Search the listing below for the word "false" and copy each line where it appears.

***** EXTRACTED ENTRIES *****

Lemma decodeHeader_of r rest :
  accepted r -> start_wf r ->
  decodeHeader (fixed_part r ++ text_bytes (sourceLabel r) ++ text_bytes (endpoint_text r) ++ rest)
  = (Ok (header_of r), rest).
Proof.
  intros A W. destruct (flags_of r) as (Hf & Hk & _). unfold decodeHeader, fixed_part.
  rewrite <- !app_assoc, take_returns. cbn [ok_or]. rewrite bool_decide_eq_true_2 by done. cbn [negb].
  change ([z2b wireVersion; z2b (request_flags r)] ++ ?t) with ([z2b wireVersion] ++ [z2b (request_flags r)] ++ t).
  rewrite byte_returns. cbn [ok_or]. change (wireVersion mod 256 =? wireVersion) with true. cbn [negb].
  rewrite byte_returns, Z.mod_small, Hk by lia. cbn [Z.eqb negb]. by apply decode_fields_of.
Qed.
Lemma Is4_fits a : Is4 a = true -> addr_wf a -> address_fits a.
Proof. apply ipv4_fits. Qed.

Lemma networks_returns r :
  accepted r -> start_wf r ->
  returns (decode_networks (header_of r)) (mjoin (network_bytes <$> manual r) ++ mjoin (address_bytes <$> automatic r))
    (manual r, automatic r).
Proof.
  intros A W rest. unfold decode_networks, header_of. cbn [h_automatic h_networks].
  destruct (acc_networks _ A) as [(Hm & Ha & _ & _ & Hok & _)|(Hm & Hn & _ & H4 & _)].
  - assert (AutomaticWeight r = false) as -> by (unfold AutomaticWeight; by rewrite Ha).
    assert (networkCount r = zlen (manual r)) as -> by (unfold networkCount; rewrite Ha, zlen_nil; lia).
    rewrite Ha. change (mjoin (address_bytes <$> [])) with (@nil byte). rewrite app_nil_r. unfold decodeManualNetworks. rewrite all_returns; [done|].
    pose proof (wf_manual _ W) as Hw. rewrite Forall_forall in Hok, Hw |- *. intros n Hi.
    destruct (Hok n Hi) as [? ?], (Hw n Hi) as [? ?]. apply network_returns; [by apply Is4_fits|done..].
  - assert (AutomaticWeight r = true) as -> by (unfold AutomaticWeight; rewrite (proj2 (Z.eqb_neq _ _)) by lia; done).
    assert (networkCount r = zlen (automatic r)) as -> by (unfold networkCount; rewrite Hm, zlen_nil; lia).
    rewrite Hm. change (mjoin (network_bytes <$> [])) with (@nil byte). cbn [app]. unfold decodeAutomaticNetworks, decodeAddresses.
    rewrite all_returns; [done|]. pose proof (wf_automatic _ W) as Hw. rewrite Forall_forall in H4, Hw |- *.
    intros a Hi. apply address_returns, Is4_fits; by auto.
Qed.

Lemma build_request_of r :
  accepted r -> validate r = None -> start_wf r ->
  build_request (header_of r) (manual r, automatic r) (dns r) (childArgv r) = Ok r.
Proof.
  intros A V W. pose proof (wf_settings _ W) as S. unfold build_request, header_of. cbn [h_automatic h_endpoint h_duration
    h_source h_commandIO h_followSymlinks fst snd]. unfold endpoint_text, start_duration.
  destruct (acc_networks _ A) as [(Hm & Ha & _)|(Hm & Hn & _)].
  - assert (AutomaticWeight r = false) as E by (unfold AutomaticWeight; by rewrite Ha). rewrite E in *. cbn [negb orb].
    rewrite bool_decide_eq_true_2 by done. cbn [negb orb]. rewrite (proj2 (Z.eqb_eq 0 0)) by done. cbn [negb].
    unfold NewManualRequest.
    replace (MkRequest _ _ _ _ _ _ _ _) with r by (destruct r; cbn in *; by subst). by rewrite V.
  - assert (AutomaticWeight r = true) as E by (unfold AutomaticWeight; rewrite (proj2 (Z.eqb_neq _ _)) by lia; done).
    rewrite E in *. rewrite S. unfold NewAutomaticRequest.
    replace (MkRequest _ _ _ _ _ _ _ _) with r by (destruct r; cbn in *; by subst). by rewrite V.
Qed.

Lemma Decode_payload r : validate r = None -> start_wf r -> Decode (payload_of r) = Ok r.
Proof.
  intros V W. pose proof (validate_None _ V) as A. unfold Decode, payload_of, variable_part.
  rewrite decodeHeader_of by done. cbn [rbind]. rewrite (app_assoc (mjoin _)), networks_returns by done. cbn [rbind].
  change (h_dns (header_of r)) with (zlen (dns r)). change (h_argv (header_of r)) with (zlen (childArgv r)).
  unfold decodeAddresses. rewrite all_returns
    by (eapply Forall_impl; [apply (wf_dns _ W)|intros; by apply address_returns]). cbn [rbind].
  unfold decodeTexts. rewrite <- (app_nil_r (mjoin _)), all_returns
    by (eapply Forall_impl; [apply (acc_argv _ A)|intros; by apply text_returns]). cbn [rbind].
  change (zlen [] =? 0) with true. cbn [negb]. by apply build_request_of.
Qed.
End RoundTrip.

(** ** What a decoded payload was *)
Definition read_from {A} (read : reads A) (f : A -> list byte) (P : A -> Prop) : Prop :=
  forall r x r', read r = (Ok x, r') -> r = f x ++ r' /\ P x.

Lemma take_from size r x r' : 0 <= size -> reader_take size r = (Ok x, r') -> r = x ++ r' /\ length x = Z.to_nat size.
Proof.
  intros H. unfold reader_take. destruct (_ || _) eqn:E; [done|]. bool_to_prop. intros [= <- <-].
  split; [by rewrite take_drop|]. rewrite length_take. unfold zlen in *. lia.
Qed.

Lemma number_from n :
  read_from (reader_map be_get (reader_take (Z.of_nat n))) (be_put n) (fun v => 0 <= v < 256 ^ Z.of_nat n).
Proof.
  intros r v r'. unfold reader_map. destruct (reader_take _ r) as [x r''] eqn:E. destruct x as [x|]; [|done].
  intros [= <- <-]. apply take_from in E as [-> Hl]; [|lia]. rewrite Nat2Z.id in Hl. rewrite <- Hl, be_put_get.
  split; [done|]. apply be_get_range.
Qed.

Lemma byte_from r v r' : reader_byte r = (Ok v, r') -> r = z2b v :: r' /\ 0 <= v < 256.
Proof.
  intros E. apply (number_from 1) in E as [-> Hv]. split; [|done]. cbn [be_put app].
  by rewrite Z.div_1_r.
Qed.

Lemma uint16_from r v r' : reader_uint16 r = (Ok v, r') -> r = be_put 2 v ++ r' /\ in_u 16 v.
Proof. apply (number_from 2). Qed.

Lemma uint64_from r v r' : reader_uint64 r = (Ok v, r') -> r = be_put 8 v ++ r' /\ in_u 64 v.
Proof. apply (number_from 8). Qed.

Lemma text_from : read_from reader_text text_bytes (fun s => validText s false = true).
Proof.
  intros r s r'. unfold reader_text. destruct (reader_uint16 r) as [[size|] r1] eqn:E1; [|done].
  apply uint16_from in E1 as [-> Hs]. destruct (reader_take size r1) as [[value|] r2] eqn:E2; [|done].
  apply take_from in E2 as [-> Hl]; [|unfold in_u in Hs; lia].
  destruct (validText _ _) eqn:Ev; [|done]. cbn [negb]. intros [= <- <-]. split; [|done].
  unfold text_bytes. rewrite slen_text_of, bytes_of_text_of. unfold zlen. rewrite Hl, Z2Nat.id, wrap_small
    by (done || unfold in_u in Hs; lia). by rewrite <- app_assoc.
Qed.

Lemma errors_Join_ok {A} (x : result A) es :
  errors_Join (failure x :: es) = None -> (exists a, x = Ok a) /\ errors_Join es = None.
Proof. unfold errors_Join. destruct x as [a|e]; [|done]. cbn. intros H. split; [by exists a|done]. Qed.

Lemma address_from label r a r' :
  read_address label r = (Ok a, r') -> exists s, r = text_bytes s ++ r' /\ ParseAddr s = Ok a.
Proof.
  unfold read_address. destruct (reader_text r) as [value r1] eqn:E1. destruct (errors_Join _) eqn:Ej; [done|].
  apply errors_Join_ok in Ej as [[s ->] _]. cbn [ok_or]. intros [= E <-]. exists s. split; [by apply text_from in E1 as [? _]|done].
Qed.

Lemma network_from :
  read_from read_manual network_bytes (fun n => addr_wf (mn_localIP n) /\ in_u 64 (mn_weight n)).
Proof.
  intros r n r'. unfold read_manual. destruct (reader_text r) as [value r1] eqn:E1.
  destruct (reader_uint64 r1) as [weight r2] eqn:E2. destruct (errors_Join _) eqn:Ej; [done|].
  apply errors_Join_ok in Ej as [[s ->] Ej]. apply errors_Join_ok in Ej as [[a Ea] Ej].
  apply errors_Join_ok in Ej as [[w ->] _]. cbn [ok_or] in *. rewrite Ea. cbn [ok_or].
  unfold NewManualNetwork. destruct (negb (Is4 a) || (w =? 0)) eqn:E; [done|]. intros [= <- <-]. bool_to_prop.
  apply ParseAddr_canonical in Ea as [-> Hwf]; [|done]. apply text_from in E1 as [-> _]. apply uint64_from in E2 as [-> ?].
  unfold network_bytes, address_bytes. cbn. by rewrite <- app_assoc.
Qed.

Lemma all_from {A} (read : reads A) f P :
  read_from read f P -> forall n, read_from (read_all read n) (fun xs => mjoin (f <$> xs)) (fun xs => length xs = n /\ Forall P xs).
Proof.
  intros Hf. induction n as [|n IH]; intros r xs r'; cbn [read_all]; [by intros [= <- <-]|].
  destruct (read r) as [[x|] r1] eqn:E1; [|done]. destruct (read_all read n r1) as [[ys|] r2] eqn:E2; [|done].
  intros [= <- <-]. apply Hf in E1 as [-> Hx]. apply IH in E2 as (-> & <- & Hys).
  change (mjoin (f <$> x :: ys)) with (f x ++ mjoin (f <$> ys)). rewrite <- app_assoc. by repeat constructor.
Qed.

*****

RESPONSE TO THE TASK:
  - assert (AutomaticWeight r = false) as -> by (unfold AutomaticWeight; by rewrite Ha).
  - assert (AutomaticWeight r = false) as E by (unfold AutomaticWeight; by rewrite Ha). rewrite E in *. cbn [negb orb].
Lemma text_from : read_from reader_text text_bytes (fun s => validText s false = true).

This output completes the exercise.